Residential kitchens produce wastewater. Containing suspended compounds, oil, fats, and proteins. Sawdust used as absorbents in sink filters. The results show the oil removal efficiency ranges from 94 to 98%, and residual concentrations of other monitored parameters such as TDS, DO, and BOD were (794–236 mg/l), (2.95–3.02 mg/l), and (46–146 mg/l), respectively (Majid et al. 2022). Using sawdust as filter media with variable depths of 20 cm, 30 cm, and 40 cm, TSS reduced by 59.4, 66.6, and 77.1%, BOD decreased by 65.65, 70.9, and 73.61%, and COD decreased by 55.07, 69.9, and 76.6%, respectively (Elsakka et al. 2023). Activated carbon powder made from eucalyptus wood sawdust used as a low-cost adsorbent in dairy wastewater treatment has removal efficiencies of 94.8 and 89.2% for COD and TDS, respectively (Sivakumar et al. 2015). Carbon adsorbent made from Ayous sawdust was used as adsorption to remove nitrogen, phosphate, and carbon loads from SWW for an equilibrium time of 60 min. The reduction ratios are varying from 31 up to 52% for forms of nitrogen, as well as 40.7% and 52% for organic matter and phosphate, respectively (Djonga et al. 2021). Sawdust biochar/Fe3O4 nanocomposite is used as an adsorbent to remove textile dye Reactive Blue 21 (RB21) in textile wastewater and achieve a removal ratio up to 75% under ideal conditions (Nadeem et al. 2019).

Sand filter used as second stage for industrial wastewater treatment. The sand/gravel filter is tested to treat cheese-processing effluent with daily organic loads of 42,000 and 84,000 mg COD/m3/day, and the pH value ranges from 7.0 to 12.7. The filter achieved a removal ratio of BOD and COD of 99% and 85%, respectively (Xi et al. 2005). Bench scale models of sand filters had excellent performance in turkey processing wastewater, with over 94% TOC and 98% BOD removal (Kang et al. 2007). Multilayer sand bioreactors have been tested for dairy wastewater treatment; the removal ratio of BOD obtained by a single-layer filter was 76% and 85% for a double-layer filter, while by adding a third layer of pea gravel, the removal ratio of BOD was 79% (Liu et al. 1999). Environmental challenges have prompted the advancement of process intensification strategies designed to enhance the efficiency of current processes via innovative integrations of unit operations.
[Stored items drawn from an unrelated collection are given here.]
Lemma ReleaseOldestBuffer_returns_held_count_witness :
  fst (ReleaseOldestBuffer two_held_world) = 2.
Proof.
  destruct (ReleaseOldestBuffer_returns_held_count two_held_world) as (H & _);
    [reflexivity | vm_compute; reflexivity |].
  exact H.
Defined.

(** X12: after [ReleaseAllBuffers] there is nothing left to release: a
    second [ReleaseAllBuffers] and a [ReleaseOldestBuffer] both return 0
    and change nothing. *)
Theorem ReleaseAllBuffers_then_release :
  forall w : World,
    let w1 := snd (ReleaseAllBuffers w) in
    ReleaseAllBuffers w1 = (0, w1) /\ ReleaseOldestBuffer w1 = (0, w1).
Proof.
  intros w w1. unfold w1. rewrite ReleaseAllBuffers_eq. cbn [snd]. split.
  - rewrite ReleaseAllBuffers_eq. reflexivity.
  - apply ReleaseOldestBuffer_empty. reflexivity.
Qed.

(** X13: [k] calls of [ReleaseOldestBuffer] take the first [k] buffers of
    the queue, in order, and leave the rest; past the end of the queue they
    take nothing. *)
Theorem ReleaseOldestBuffer_drains_in_order :
  forall (k : nat) (w : World),
    released (replicate k CallReleaseOldestBuffer) w
    = take k (m_pHeldBuffers (limiter w))
    /\ m_pHeldBuffers (limiter (run (replicate k CallReleaseOldestBuffer) w))
       = drop k (m_pHeldBuffers (limiter w)).
Proof.
  intros k. induction k as [| k IH]; intros w.
  - cbn. rewrite drop_0. split; reflexivity.
  - cbn [replicate released run released_by].
    destruct (IH (step CallReleaseOldestBuffer w)) as [Hr Hq].
    rewrite Hr, Hq, step_held. split.
    + apply (take_take_drop (m_pHeldBuffers (limiter w)) 1 k).
    + rewrite drop_drop. reflexivity.
Qed.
In this context, membrane technology has the potential to make a significant contribution (Capizzano et al. 2022; Enrico Drioli 2018). Nonwoven textile media used to treat greywater on a lab-scale model. The system consists of a septic tank flowed by nonwoven textile filters. Removal efficiencies obtained were 79.80%, 71.60%, and 88.40% of BOD5, COD, and TSS, respectively (Spychała and Nguyen 2019). A sand filter with prior pretreatment of geotextile layers was used; these layers were found to remove 25 to 85% of the TSS and 3 to 30% of the COD (Charchalac Ochoa et al. 2015). Woven textile material is found to be more efficient compared to nonwoven materials (Eyvaz et al. 2017). Cotton fiber materials were used for filtering industrial wastewater with petroleum products, achieving a removal efficiency of 90% (Politaeva et al. 2020). Woven fiber microfiltration membrane used for treating domestic wastewater, reduced turbidity, TSS, COD, and NO3 by 76.5, 79.8, 38.5, and 41.40%, respectively (Beck et al. 2021).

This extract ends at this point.